#### [RECORDS SHOWN]
———

(* ===== verification/NetBufferStream.v ===== *)
(** src/muduo/net/protobuf/BufferStream.h: [BufferOutputStream], a Buffer as
    the [ZeroCopyOutputStream] of the protobuf library, which asks for memory
    ([Next]), fills it and gives back what it did not use ([BackUp]). *)

From S2P Require Import Prelude NetBuffer.

Module BufferOutputStream.

Record t := mk { buffer_ : Buffer.t; originalSize_ : Z }.

Definition new_ (buf : Buffer.t) : t := mk buf (Buffer.readableBytes buf).

(** Returns where the memory starts in the buffer, and its size. *)
Definition Next (s : t) : outcome (Z * Z * t) :=
  b ← Buffer.ensureWritableBytes 4096 (buffer_ s);
  let data := Buffer.beginWrite b in
  let size := i32 (Buffer.writableBytes b) in
  b' ← Buffer.hasWritten (u64 size) b;
  Ok (data, size, mk b' (originalSize_ s)).
Definition BackUp (count : Z) (s : t) : outcome t :=
  b ← Buffer.unwrite (u64 count) (buffer_ s);
  Ok (mk b (originalSize_ s)).
Definition ByteCount (s : t) : Z := i64 (u64 (Buffer.readableBytes (buffer_ s) - originalSize_ s)).

(** The library writes [chunk] at the start of the memory it got, and gives
    the rest back. *)
Definition write_chunk (chunk : bytes) (s : t) : outcome t :=
  '(data, size, s1) ← Next s;
  v ← Buffer.write_at (Buffer.buffer_ (buffer_ s1)) data chunk;
  BackUp (size - zlen chunk)
    (mk (Buffer.mk v (Buffer.readerIndex_ (buffer_ s1)) (Buffer.writerIndex_ (buffer_ s1))) (originalSize_ s1)).
Fixpoint write_chunks (l : list bytes) (s : t) : outcome t :=
  match l with [] => Ok s | c :: l' => s' ← write_chunk c s; write_chunks l' s' end.

Lemma write_chunk_ok chunk s :
  Buffer.wf (buffer_ s) -> zlen chunk <= 4096 -> zlen (Buffer.buffer_ (buffer_ s)) + 4096 < 2 ^ 31 ->
  exists s', write_chunk chunk s = Ok s' /\ Buffer.wf (buffer_ s') /\ originalSize_ s' = originalSize_ s /\
    Buffer.content (buffer_ s') = Buffer.content (buffer_ s) ++ chunk /\
    zlen (Buffer.buffer_ (buffer_ s')) <= zlen (Buffer.buffer_ (buffer_ s)) + 4096.
Proof.
  intros Hwf Hl Hsz. destruct s as [b0 n0]; cbn [buffer_ originalSize_] in *. unfold write_chunk, Next, BackUp. cbn [buffer_ originalSize_].
  assert (Buffer.writerIndex_ b0 <= zlen (Buffer.buffer_ b0)) as Hw by (destruct Hwf; lia).
  destruct (Buffer.ensureWritable_bound 4096 b0 Hwf) as (b & -> & Hb & Hc & Hroom & Hwb & Hlen); [lia|unfold Buffer.vector_max_size; lia|].
  cbn [mbind outcome_bind]. rewrite Buffer.writable_wf by done. set (n := zlen (Buffer.buffer_ b) - Buffer.writerIndex_ b) in *.
  assert (0 <= Buffer.writerIndex_ b) as H0 by (destruct Hb; lia).
  assert (i32 n = n) as -> by (apply swrap_small; [lia|]; unfold srange; lia).
  unfold Buffer.hasWritten. rewrite Buffer.writable_wf by done. fold n. rewrite !(u64_small n) by lia. assert_ok.
  cbn [mbind outcome_bind buffer_ originalSize_ Buffer.buffer_ Buffer.readerIndex_ Buffer.writerIndex_].
  destruct (Buffer.fill_ok b chunk Hb) as (v & Ev & Hv & Hb' & Hc'); [lia|]. unfold Buffer.beginWrite. rewrite Ev.
  cbn [mbind outcome_bind buffer_ originalSize_]. pose proof (zlen_nonneg chunk).
  rewrite !(u64_small (Buffer.writerIndex_ b + n)), !(u64_small (n - zlen chunk)) by lia.
  unfold Buffer.unwrite, Buffer.readableBytes. cbn [Buffer.buffer_ Buffer.readerIndex_ Buffer.writerIndex_].
  assert (0 <= Buffer.readerIndex_ b <= Buffer.writerIndex_ b) as Hr by (destruct Hb; lia).
  rewrite !u64_small by lia. assert_ok. cbn [mbind outcome_bind].
  replace (Buffer.writerIndex_ b + n - (n - zlen chunk)) with (Buffer.writerIndex_ b + zlen chunk) by lia.
  eexists. split; [done|]. cbn [buffer_ originalSize_]. rewrite Hc', Hc. split_and!; try done. cbn. lia.
Qed.

(** What the library writes through the stream is appended to the buffer, and
    ByteCount is its length. *)
Theorem output_stream_appends l : forall b,
  Buffer.wf b -> Forall (fun c => zlen c <= 4096) l -> zlen (Buffer.buffer_ b) + 4096 * zlen l < 2 ^ 31 ->
  exists s, write_chunks l (new_ b) = Ok s /\ Buffer.wf (buffer_ s) /\
    Buffer.content (buffer_ s) = Buffer.content b ++ concat l /\ ByteCount s = zlen (concat l).
Proof.
  intros b Hwf Hl Hsz. assert (exists s, write_chunks l (new_ b) = Ok s /\ Buffer.wf (buffer_ s) /\
    Buffer.content (buffer_ s) = Buffer.content b ++ concat l /\ originalSize_ s = Buffer.readableBytes b /\
    zlen (Buffer.buffer_ (buffer_ s)) < 2 ^ 31) as (s & E & Hs & Hc & Ho & Hz).
  { change (Buffer.content b) with (Buffer.content (buffer_ (new_ b))). change (Buffer.readableBytes b) with (originalSize_ (new_ b)).
    change (Buffer.wf (buffer_ (new_ b))) in Hwf. change (zlen (Buffer.buffer_ (buffer_ (new_ b))) + 4096 * zlen l < 2 ^ 31) in Hsz.
    generalize dependent (new_ b). clear b. induction l as [|c l IH]; intros s Hs Hsz; cbn [concat].
    - exists s. rewrite app_nil_r. change (zlen (@nil bytes)) with 0 in Hsz. split_and!; done || lia.
    - inversion Hl; subst. rewrite zlen_cons in Hsz. pose proof (zlen_nonneg l).
      destruct (write_chunk_ok c s Hs) as (s1 & E1 & Hs1 & Ho1 & Hc1 & Hz1); [done|lia|].
      destruct (IH ltac:(done) s1 Hs1) as (s2 & E2 & Hs2 & Hc2 & Ho2 & Hz2); [lia|].
      exists s2. cbn [write_chunks]. rewrite E1. cbn [mbind outcome_bind]. rewrite E2, Hc2, Hc1, Ho2, Ho1, <-app_assoc.
      done. }
  exists s. split_and!; [done..|]. unfold ByteCount. rewrite Ho, !Buffer.readable_content, Hc, zlen_app by done.
  pose proof (Buffer.content_len _ Hs) as Hcl. rewrite Hc, zlen_app in Hcl. pose proof (zlen_nonneg (Buffer.content b)).
  pose proof (zlen_nonneg (concat l)). destruct Hs as (? & ? & _). rewrite u64_small by lia.
  unfold i64. rewrite swrap_small by (lia || (unfold srange; lia)). lia.
Qed.

End BufferOutputStream.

———

#### [HOW TO COMPLETE THIS TASK]
In the listing above, find the line with "the [ZeroCopyOutputStream] of" and the line with "Definition write_chunk (chunk"; set down exactly those two lines and every line between them, nothing more.

#### [ANSWER TO THE EXERCISE]
    the [ZeroCopyOutputStream] of the protobuf library, which asks for memory
    ([Next]), fills it and gives back what it did not use ([BackUp]). *)

From S2P Require Import Prelude NetBuffer.

Module BufferOutputStream.

Record t := mk { buffer_ : Buffer.t; originalSize_ : Z }.

Definition new_ (buf : Buffer.t) : t := mk buf (Buffer.readableBytes buf).

(** Returns where the memory starts in the buffer, and its size. *)
Definition Next (s : t) : outcome (Z * Z * t) :=
  b ← Buffer.ensureWritableBytes 4096 (buffer_ s);
  let data := Buffer.beginWrite b in
  let size := i32 (Buffer.writableBytes b) in
  b' ← Buffer.hasWritten (u64 size) b;
  Ok (data, size, mk b' (originalSize_ s)).
Definition BackUp (count : Z) (s : t) : outcome t :=
  b ← Buffer.unwrite (u64 count) (buffer_ s);
  Ok (mk b (originalSize_ s)).
Definition ByteCount (s : t) : Z := i64 (u64 (Buffer.readableBytes (buffer_ s) - originalSize_ s)).

(** The library writes [chunk] at the start of the memory it got, and gives
    the rest back. *)
Definition write_chunk (chunk : bytes) (s : t) : outcome t :=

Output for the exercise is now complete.